**How to complete this task:**
Go through the material line by line and tally those containing the string "Lemma". Only the tally is wanted.

**Working data:**
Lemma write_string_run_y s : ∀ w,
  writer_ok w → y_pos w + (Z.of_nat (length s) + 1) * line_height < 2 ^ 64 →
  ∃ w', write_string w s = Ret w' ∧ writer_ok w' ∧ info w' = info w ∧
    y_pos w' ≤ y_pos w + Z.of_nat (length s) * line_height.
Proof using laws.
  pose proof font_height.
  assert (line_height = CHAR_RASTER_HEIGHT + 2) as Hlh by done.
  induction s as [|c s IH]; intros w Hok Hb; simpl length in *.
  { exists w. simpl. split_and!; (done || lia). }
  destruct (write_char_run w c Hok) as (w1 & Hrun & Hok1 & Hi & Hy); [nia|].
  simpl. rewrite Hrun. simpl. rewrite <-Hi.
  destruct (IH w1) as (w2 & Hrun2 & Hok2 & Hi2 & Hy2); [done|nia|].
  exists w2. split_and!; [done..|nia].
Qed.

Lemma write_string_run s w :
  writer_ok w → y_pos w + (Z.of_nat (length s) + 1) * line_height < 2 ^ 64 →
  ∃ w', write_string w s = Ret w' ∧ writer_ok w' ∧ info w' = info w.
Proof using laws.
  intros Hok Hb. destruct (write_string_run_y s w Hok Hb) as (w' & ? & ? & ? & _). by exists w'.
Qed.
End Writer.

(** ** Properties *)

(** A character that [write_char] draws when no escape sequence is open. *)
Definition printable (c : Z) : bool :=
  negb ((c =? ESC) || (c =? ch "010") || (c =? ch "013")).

**Result of this exercise:**
2